Those of you who follow these things can’t have missed that the RIPE NCC had got down to it’s last /8 of unallocated IPv4 space last week.
They even made a cake to celebrate…
This means the RIPE NCC are down to their last 16 million IPv4 IP addresses, and they can’t get another big block allocated to them, because there aren’t any more to give out.
Now, scoffing aside from those of you who have already got v6 deployed (groan!), the net effect of this is that if you go to the RIPE NCC now and ask for more IPv4 addresses, they will only give you a /22 (1024 addresses, potentially fewer for hosts, depending on how you chop it up) maximum, you can only ever get one /22 assigned from 185/8, and you have to show the NCC that you are already deploying IPv6 or can demonstrate firm plans to do so.
(Question is, did those in the NCC office only get a /22’s worth of the cake, did those who enjoyed the cake have to show plans to deploy Cakev6, and were there seconds in the end?)
Networks need to be deploying IPv6, which is the replacement addressing system that has enough addresses to go round, as long as you don’t want to give unique addresses to all the grains of sand on the planet, and only want to give them to your fridge, your toaster, your TV, and countless other gadgets (what’s commonly known as the “Internet of Things“). Of course, the majority of us at home are still on IPv4, and so can’t put our ice-cube machines and wine fridges online, because many of our ISPs haven’t done the work needed. I’m not talking the little guys here either – in fact, they seem more likely to be rolling out IPv6 as standard, helped by their smaller size – but the big guys such as Virgin Media, for whom this seems a huge project, but one which won’t go away if they want to keep growing their business.
It’s not like we’ve not known this is coming either. IPv6 isn’t new. It’s already over 15 years old! I remember having a tunneled IPv6 connection, terminating on a linux box with a specially updated kernel and IP stack, back at the ISP I worked at back in the late 1990s.
So, this week, someone realises the UK Government’s Department for Work and Pensions has an allocation of 16 million IPv4 address in 51/8, which will have been made years ago, in the early days of the Internet, long before commodity Internet access and the RIPE NCC existed. They also realised that these addresses aren’t currently being routed on the global internet. (Though I do have it on good authority that these addresses are being used internally, just not advertised.)
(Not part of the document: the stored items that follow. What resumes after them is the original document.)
(** * rcsb-molstar: assembly disambiguation, range expansion and motif submission

    A shallow embedding of the logic of the viewer layer that does not
    delegate to the host toolkit:

    - [Preset.determineAssemblyId] with its local helpers [equals] and
      [parseOperatorList], and the start of [RcsbPreset.apply]
      (helpers/preset.ts),
    - [Strucmotif.submitSearch] (the structural motif search panel),
    - the range loop of [getLociFromRange] and [createComponentFromRange],
      the lookup of structures by model id, [selectSegment], [loadPdbId] and
      [createComponent] (viewer index.ts),
    - [getDecorator], [extractStructureDataFromState] and
      [encodeStructureData] (helpers/export.ts).

    Conventions.  A JavaScript string is a [string] whose characters are code
    units below 256.  The numbers that the code computes with (the bounds of
    a range and the counter of a loop over it) are [Js.number]s: the integers
    that a double holds, [NaN] and the two infinities; adding one rounds as a
    double does, so a counter stops growing at 2^53.  Numbers that are only
    passed on (a residue number of a selection, a colour) are [Z].  An array
    is a [list]; the limit of 2^32 - 1 on the length of an array is not part
    of the model and is a hypothesis where a statement depends on it.  A
    value that may be [undefined] is an [option].  Evaluation that may throw
    is a [completion]; a loop that never ends exhausts every loop bound. *)

From Stdlib Require Import String Ascii List ZArith Lia Bool Arith.
From Stdlib Require Import Numbers.DecimalString Sorting.Sorted.
From Stdlib Require DecimalZ DecimalPos.
Import ListNotations.
(** * time-audit: timecard / break-sheet reconciliation

    A shallow embedding of [lib/name-matcher.ts] and [lib/csv-utils.ts],
    of the comparison and the exports of [app/page.tsx] and of the cards
    of [components/csv-compare], together with the properties of the
    reconciliation pipeline.

    Conventions of the embedding
    - a JavaScript string is a [string]: a sequence of code units in the
      range 0..255;
    - a minute count, a match score and a [Date] (milliseconds since the
      epoch, always a valid date) are integers in [Z]; an integer stands
      for a JavaScript number, which every integer below 2^53 in
      magnitude is, and a number that is read or written goes through
      [toNumber], the rounding to binary64;
    - [null] / [undefined] are [None];
    - hours are IEEE-754 binary64 numbers ([float]), as in the source;
    - [fuzzball.token_sort_ratio], [date-fns.parse] and [parseFloat] are
      parameters of the definitions that call them; [differenceInMinutes]
      is the truncated quotient that date-fns documents;
    - a function that can throw returns an [option] or an outcome with a
      case for the exception. *)

From Stdlib Require Import ZArith List String Ascii Bool Arith Lia.
From Stdlib Require Import Permutation Sorting.Sorted.
From Stdlib Require Import PrimFloat DecimalString DecimalPos.
Import ListNotations.

Local Open Scope string_scope.
Local Open Scope list_scope.
Local Open Scope Z_scope.

(* ================================================================== *)
(** ** JavaScript string primitives *)
(* ================================================================== *)

Module Js.

Definition code (c : ascii) : N := N_of_ascii c.

(** [\s] of a regular expression and the characters removed by
    [String.prototype.trim], restricted to code units below 256:
    TAB, LF, VT, FF, CR, SPACE and NO-BREAK SPACE. *)
Definition isSpace (c : ascii) : bool :=
  let n := code c in
  ((9 <=? n) && (n <=? 13) || (n =? 32) || (n =? 160))%N.

(** [\w] of a regular expression: [A-Za-z0-9_]. *)
Definition isWord (c : ascii) : bool :=
  let n := code c in
  ((65 <=? n) && (n <=? 90) || (97 <=? n) && (n <=? 122)
   || (48 <=? n) && (n <=? 57) || (n =? 95))%N.

(** [toLowerCase] on one code unit: A-Z and the Latin-1 capitals
    (U+00C0..U+00DE except the multiplication sign U+00D7). *)
Definition lowerChar (c : ascii) : ascii :=
  let n := code c in
  if ((65 <=? n) && (n <=? 90)
      || (192 <=? n) && (n <=? 222) && negb (n =? 215))%N
  then ascii_of_N (n + 32) else c.

Fixpoint toLowerCase (s : string) : string :=
  match s with
  | EmptyString => EmptyString
  | String c s' => String (lowerChar c) (toLowerCase s')
  end.

(** [s.replace(/re/g, "")] for a single-character class: keep the
    characters that satisfy [keep]. *)
Fixpoint filterChars (keep : ascii -> bool) (s : string) : string :=
  match s with
  | EmptyString => EmptyString
  | String c s' =>
      if keep c then String c (filterChars keep s') else filterChars keep s'
  end.

Definition isQuote (c : ascii) : bool := (code c =? 34)%N.
Definition isComma (c : ascii) : bool := (code c =? 44)%N.

Fixpoint trimStart (s : string) : string :=
  match s with
  | EmptyString => EmptyString
  | String c s' => if isSpace c then trimStart s' else s
  end.

Fixpoint trimEnd (s : string) : string :=
  match s with
  | EmptyString => EmptyString
  | String c s' =>
      match trimEnd s' with
      | EmptyString => if isSpace c then EmptyString else String c EmptyString
      | t => String c t
      end
  end.

Definition trim (s : string) : string := trimEnd (trimStart s).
Therefore, they decided to start a petition to the UK Government that they should sell off this /8.
Note that it’s suggested to sell it, not return it (for no income) to the IANA or RIR.
Fellow blogger Trefor Davies initially wondered if it was incomptence or ignornace on the part of the DWP, until the information came about that the resources really were in use (just not advertised into the global routing system), but never-the-less valued the /8 at between $0.5-1.5bn on the IPv4 secondary address market.
Given it’s apparently had one careful owner, not been used on the wider Internet, and therefore relatively clean, it could command the higher end of that price bracket.
Now, leaving aside the fact that it might give some short term relief to the UK taxpayer, by helping to reduce some of the national debt, this isn’t the point.
Even if the addresses weren’t in use, and could be sold, the RIPE NCC was previously issuing IPv4 addresses at a rate such that a /8 would be allocated in around 8-10 weeks.
Therefore an extra /8 is not a huge firebreak, by any stretch of the imagination, even if it might be a tidy earner.
Part of me does wonder, in the back of my mind, “if this is what we’re like over Internet addressing, what’s it going to be like when oil gets scarce?”
The real answer is to stop trying to delay the inevitable and get IPv6 deployed. For argument’s sake, can it really cost more to deploy IPv6 for most average networks than it would cost to buy a /8 on the secondary market?
Which brings me on to my closing thought. If the DWP did decide to re-architect, re-number, and deploy IPv6, just how far would the revenue from the sale of the /8 go to covering the technical consultancy bill?